### WHAT THIS TASK INVOLVES:
The lines you need are those holding the word "Context"; pull them from the material.

DATA TO EXAMINE Block Start

(* ===== verification/CheckpointStore.v ===== *)
(** * Checkpoints on disk

    [packages/agentic-harness/src/agent-harness-checkpoint.ts], persistence: one
    file per checkpoint below the directory of its job, named by the padded chain
    index, and reading a chain back. Chain indices are below 10^21, where [String]
    of a number is its decimal form. *)

From Stdlib Require Import Ascii.
From S2P Require Import Prelude HashChain JsString NodePath JsList JsValue CanonicalJson Decimal Contracts JsonView.
From S2P Require Import TestCaseValidator AgentRoleProfile ArtifactFiles HarnessCheckpoint.

Definition AGENT_HARNESS_CHECKPOINT_DIRECTORY : string := "agent-harness-checkpoints".
Definition CHAIN_INDEX_FILENAME_WIDTH : nat := 8.

(** [SAFE_JOB_ID] *)
Definition is_safe_char (c : ascii) : bool :=
  let n := nat_of_ascii c in
  ((65 <=? n) && (n <=? 90) || (97 <=? n) && (n <=? 122) || (48 <=? n) && (n <=? 57)
   || (n =? 46) || (n =? 95) || (n =? 45))%nat.
Definition is_safe_job_id (jobId : string) : bool :=
  negb (bool_decide (jobId = "")) && all_chars is_safe_char jobId.

Inductive StoreError : Type :=
| se_run_dir | se_unsafe_job | se_invalid (e : CheckpointError)
| se_not_json (name : string) | se_not_an_object (name : string) | se_bad_file (name : string) (e : CheckpointError)
| se_other_job (name : string).

#[export] Instance StoreError_eq_dec : EqDecision StoreError.
Proof. solve_decision. Defined.

Definition checkpointDir (runDir jobId : string) : outcome StoreError string :=
  (guard_throw (negb (is_safe_job_id jobId)) se_unsafe_job ;;;
   Ok (posix_join [runDir; AGENT_HARNESS_CHECKPOINT_DIRECTORY; jobId]))%outcome.

(** [s.padStart(width, "0")] *)
Fixpoint zeros (n : nat) : string := match n with O => EmptyString | S n' => String "0" (zeros n') end.
Definition pad_start (width : nat) (s : string) : string := zeros (width - String.length s) +:+ s.

Definition checkpointFilename (chainIndex : Z) : string :=
  pad_start CHAIN_INDEX_FILENAME_WIDTH (pretty (Z.to_N chainIndex)) +:+ ".json".

Definition checkpoint_path (dir : string) (c : json) : string :=
  posix_join [dir; checkpointFilename (default 0 (ck_chainIndex c))].

Section store.
Context `{DateParse} `{DirectoryListing}.

Definition writeAgentHarnessCheckpoint (runDir : string) (w : writer) (checkpoint : json) (d : disk) :
    outcome StoreError (string * disk) :=
  (guard_throw (bool_decide (runDir = "")) se_run_dir ;;;
   match assertAgentHarnessCheckpointInvariants checkpoint with
   | Throw e => Throw (se_invalid e)
   | Ok _ =>
       let* dir := checkpointDir runDir (ck_jobId checkpoint) in
       let path := checkpoint_path dir checkpoint in
       Ok (path, renamed path w (canonicalJson checkpoint) d)
   end)%outcome.

(** One file of the listing. *)
Definition read_checkpoint (d : disk) (dir jobId name : string) : outcome StoreError json :=
  match d !! posix_join [dir; name] with
  | None | Some None => Throw (se_not_json name)
  | Some (Some (JNull | JBool _ | JNumber _ | JString _)) => Throw (se_not_an_object name)
  | Some (Some candidate) =>
      match assertAgentHarnessCheckpointInvariants candidate with
      | Throw e => Throw (se_bad_file name e)
      | Ok _ => (guard_throw (bool_decide (ck_jobId candidate ≠ jobId)) (se_other_job name) ;;; Ok candidate)%outcome
      end
  end.

Definition json_files (d : disk) (dir : string) : list string :=
  js_sort String.compare (filter (λ name, ends_with ".json" name = true) (readdir d dir)).

(** [a.chainIndex - b.chainIndex] *)
Definition by_index : json → json → comparison := cmp_on (λ c, default 0 (ck_chainIndex c)) Z.compare.

Definition readAgentHarnessCheckpointChain (runDir jobId : string) (d : disk) : outcome StoreError (list json) :=
  (let* dir := checkpointDir runDir jobId in
   let* checkpoints := outcome_map_list (read_checkpoint d dir jobId) (json_files d dir) in
   Ok (js_sort by_index checkpoints))%outcome.

Definition verifyAgentHarnessCheckpointChainFromDisk `{JsonDigest} (runDir jobId : string) (d : disk) :
    outcome StoreError VerifyCheckpointResult :=
  outcome_map verifyAgentHarnessCheckpointChain (readAgentHarnessCheckpointChain runDir jobId d).
End store.

(** ** File names *)

Lemma decimal_value_zeros n s : decimal_value 0 (zeros n +:+ s) = decimal_value 0 s.
Proof. induction n as [|n IH]; [done|]. exact IH. Qed.

Lemma padded_value n k : decimal_value 0 (pad_start n (pretty k)) = Some (Z.of_N k).
Proof. unfold pad_start. by rewrite decimal_value_zeros, decimal_value_pretty. Qed.

Lemma checkpointFilename_inj i j : 0 <= i → 0 <= j → checkpointFilename i = checkpointFilename j → i = j.
Proof.
  intros Hi Hj E%string_app_inj_r%(f_equal (decimal_value 0)). rewrite !padded_value in E.
  injection E as E. lia.
Qed.

Lemma checkpointFilename_json i : ends_with ".json" (checkpointFilename i) = true.
Proof. apply ends_with_spec. by eexists. Qed.

Lemma checkpointFilename_ok i : file_name_ok (checkpointFilename i) = true.
Proof.
  apply file_name_ok_spec. unfold checkpointFilename.
  pose proof (decimal_value_digits _ _ _ (padded_value CHAIN_INDEX_FILENAME_WIDTH (Z.to_N i))) as Hd.
  set (s := pad_start _ _) in *. split.
  { rewrite has_char_app, (all_chars_has_char is_decimal_digit) by done. done. }
  split_all; intros E; apply (f_equal String.length) in E; rewrite length_string_app in E; simpl in E; lia.
Qed.

(** ** Reading what was written *)

Lemma outcome_map_list_Ok {E A B} (f : A → outcome E B) (g : A → B) l :
  (∀ x, x ∈ l → f x = Ok (g x)) → outcome_map_list f l = Ok (g <$> l).
Proof.
  induction l as [|x l IH]; intros Hf; [done|]. simpl.
  rewrite (Hf x) by left. rewrite IH; [done|]. intros y Hy. apply Hf. by right.
Qed.

Lemma outcome_map_list_ext {E A B} (f g : A → outcome E B) l :
  (∀ x, x ∈ l → f x = g x) → outcome_map_list f l = outcome_map_list g l.
Proof.
  induction l as [|x l IH]; intros Hf; [done|]. simpl.
  rewrite (Hf x) by left. rewrite IH; [done|]. intros y Hy. apply Hf. by right.
Qed.

Section properties.
Context `{DateParse} `{DirectoryListing} `{JsonDigest}.

(** The files that are read are those of the directory, however they are listed. *)
Lemma json_files_permutation d dir :
  json_files d dir ≡ₚ filter (λ name, ends_with ".json" name = true) (list_directory d dir).
Proof. unfold json_files. by rewrite js_sort_Permutation, readdir_lists. Qed.

(** Reading depends only on the files with the extension of checkpoints. *)
Lemma read_chain_ext runDir jobId dir d1 d2 :
  checkpointDir runDir jobId = Ok dir →
  (∀ name, file_name_ok name = true → ends_with ".json" name = true →
           d1 !! posix_join [dir; name] = d2 !! posix_join [dir; name]) →
  readAgentHarnessCheckpointChain runDir jobId d1 = readAgentHarnessCheckpointChain runDir jobId d2.
Proof.
  intros Hdir Hd. unfold readAgentHarnessCheckpointChain. rewrite Hdir. simpl.
  assert (json_files d1 dir = json_files d2 dir) as E.
  { unfold json_files. apply js_sort_unique; [apply _|]. rewrite !readdir_lists. by apply list_directory_ext. }
  rewrite E, (outcome_map_list_ext _ (read_checkpoint d2 dir jobId)); [done|].
  intros name Hname. rewrite json_files_permutation in Hname.
  apply list_elem_of_filter in Hname as (Hn & (Hok & _)%list_directory_spec).
  unfold read_checkpoint. by rewrite Hd.
Qed.

Definition index_of (c : json) : Z := default 0 (ck_chainIndex c).

Lemma linked_keys cs :
  linked 0 AGENT_HARNESS_CHECKPOINT_ROOT_PARENT_HASH cs → index_of <$> cs = seqZ 0 (Z.of_nat (length cs)).
Proof. apply hash_chain_keys. intros j p e [Hi _]. unfold index_of. by rewrite Hi. Qed.

Lemma index_of_canonical c : index_of (canonicalJson c) = index_of c.
Proof. unfold index_of, ck_chainIndex. by rewrite int_field_canonical. Qed.

(** The files of a directory are those of a chain: each checkpoint is in the file
    of its index, and no other file has the extension. *)
Record holds_chain (d : disk) (dir : string) (cs : list json) : Prop := {
  hc_stored c : c ∈ cs → d !! checkpoint_path dir c = Some (Some (canonicalJson c));
  hc_only name : ends_with ".json" name = true → file_name_ok name = true →
                 is_Some (d !! posix_join [dir; name]) → ∃ c, c ∈ cs ∧ name = checkpointFilename (index_of c);
}.

Lemma json_files_chain d dir cs :
  linked 0 AGENT_HARNESS_CHECKPOINT_ROOT_PARENT_HASH cs → holds_chain d dir cs →
  json_files d dir ≡ₚ (checkpointFilename ∘ index_of) <$> cs.
Proof.
  intros Hl [Hs Ho]. rewrite json_files_permutation.
  apply NoDup_Permutation; [apply NoDup_filter, list_directory_NoDup| |].
  - rewrite list_fmap_compose, linked_keys by done.
    apply NoDup_fmap_2_strong; [|apply NoDup_seqZ].
    intros i j Hi%elem_of_seqZ Hj%elem_of_seqZ. apply checkpointFilename_inj; lia.
  - intros name. rewrite list_elem_of_filter, list_directory_spec, list_elem_of_fmap. split.
    + intros (Hj & Hn & Hd). destruct (Ho name Hj Hn Hd) as (c & Hc & ->). by exists c.
    + intros (c & -> & Hc). split_all; [apply checkpointFilename_json|apply checkpointFilename_ok|].
      eexists. exact (Hs c Hc).
Qed.

Lemma read_chain_spec runDir jobId dir d cs :
  checkpointDir runDir jobId = Ok dir →
  linked 0 AGENT_HARNESS_CHECKPOINT_ROOT_PARENT_HASH cs → (∀ c, c ∈ cs → ck_jobId c = jobId) →
  holds_chain d dir cs →
  readAgentHarnessCheckpointChain runDir jobId d = Ok (canonicalJson <$> cs).
Proof.
  intros Hdir Hl Hj Hc. unfold readAgentHarnessCheckpointChain. rewrite Hdir. simpl.
  pose proof (json_files_chain d dir cs Hl Hc) as Hp. destruct Hc as [Hs _].
  set (content name := match d !! posix_join [dir; name] with Some (Some v) => v | _ => JNull end).
  assert (∀ c, c ∈ cs → content (checkpointFilename (index_of c)) = canonicalJson c) as Hcontent.
  { intros c Hc. unfold content. pose proof (Hs c Hc) as E. unfold checkpoint_path in E.
    unfold index_of. by rewrite E. }
  rewrite (outcome_map_list_Ok _ content).
  2:{ intros name Hname. rewrite Hp in Hname. apply list_elem_of_fmap in Hname as (c & -> & Hin).
      change ((checkpointFilename ∘ index_of) c) with (checkpointFilename (index_of c)).
      rewrite (Hcontent c Hin). unfold read_checkpoint. pose proof (Hs c Hin) as E.
      unfold checkpoint_path in E. unfold index_of. rewrite E.
      apply list_elem_of_lookup in Hin as (k & Hk).
      destruct (hash_chain_lookup _ _ _ _ _ _ _ Hl Hk) as (_ & Ha & _).
      apply list_elem_of_lookup_2 in Hk. rewrite <- assert_canonical in Ha.
      assert (ck_jobId (canonicalJson c) = jobId) as Hjob.
      { unfold ck_jobId. rewrite text_field_canonical by done. by apply Hj. }
      destruct (canonicalJson c) as [| | | | |fs]; try done; rewrite Ha, Hjob, bool_decide_eq_false_2; tauto. }
  simpl. f_equal.
  assert (content <$> json_files d dir ≡ₚ canonicalJson <$> cs) as Hperm.
  { rewrite Hp, <- list_fmap_compose. apply reflexive_eq, list_fmap_ext.
    intros i c Hi. simpl. by apply Hcontent, (list_elem_of_lookup_2 _ i). }
  assert (index_of <$> (canonicalJson <$> cs) = seqZ 0 (Z.of_nat (length cs))) as Hk.
  { rewrite <- list_fmap_compose, <- linked_keys by done. apply list_fmap_ext. intros i c _. apply index_of_canonical. }
  unfold by_index. change (λ c, default 0 (ck_chainIndex c)) with index_of.
  rewrite (js_sort_perm_keys index_of Z.compare _ (canonicalJson <$> cs)); [|done|].
  - apply js_sort_id, StronglySorted_on. rewrite Hk. apply seqZ_sorted.
  - rewrite Hperm, Hk. apply NoDup_seqZ.
Qed.
(** ** Writing *)

(** A file with the extension is not the temporary file of a write. *)
Lemma renamed_other dir name final w text d :
  file_name_ok name = true → ends_with ".json" name = true → posix_join [dir; name] ≠ final →
  renamed final w text d !! posix_join [dir; name] = d !! posix_join [dir; name] ∧
  written final w text d !! posix_join [dir; name] = d !! posix_join [dir; name].
Proof.
  intros Hn Hj Hf. unfold renamed, written.
  assert (temp_path final w ≠ posix_join [dir; name]) as Ht.
  { intros E. pose proof (temp_path_not_json final w) as Hnot. rewrite E in Hnot.
    by rewrite posix_join_extension in Hnot. }
  by rewrite lookup_insert_ne, lookup_delete_ne, lookup_insert_ne.
Qed.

DATA TO EXAMINE Block End

### ANSWER SECTION:
Context `{DateParse} `{DirectoryListing}.
Context `{DateParse} `{DirectoryListing} `{JsonDigest}.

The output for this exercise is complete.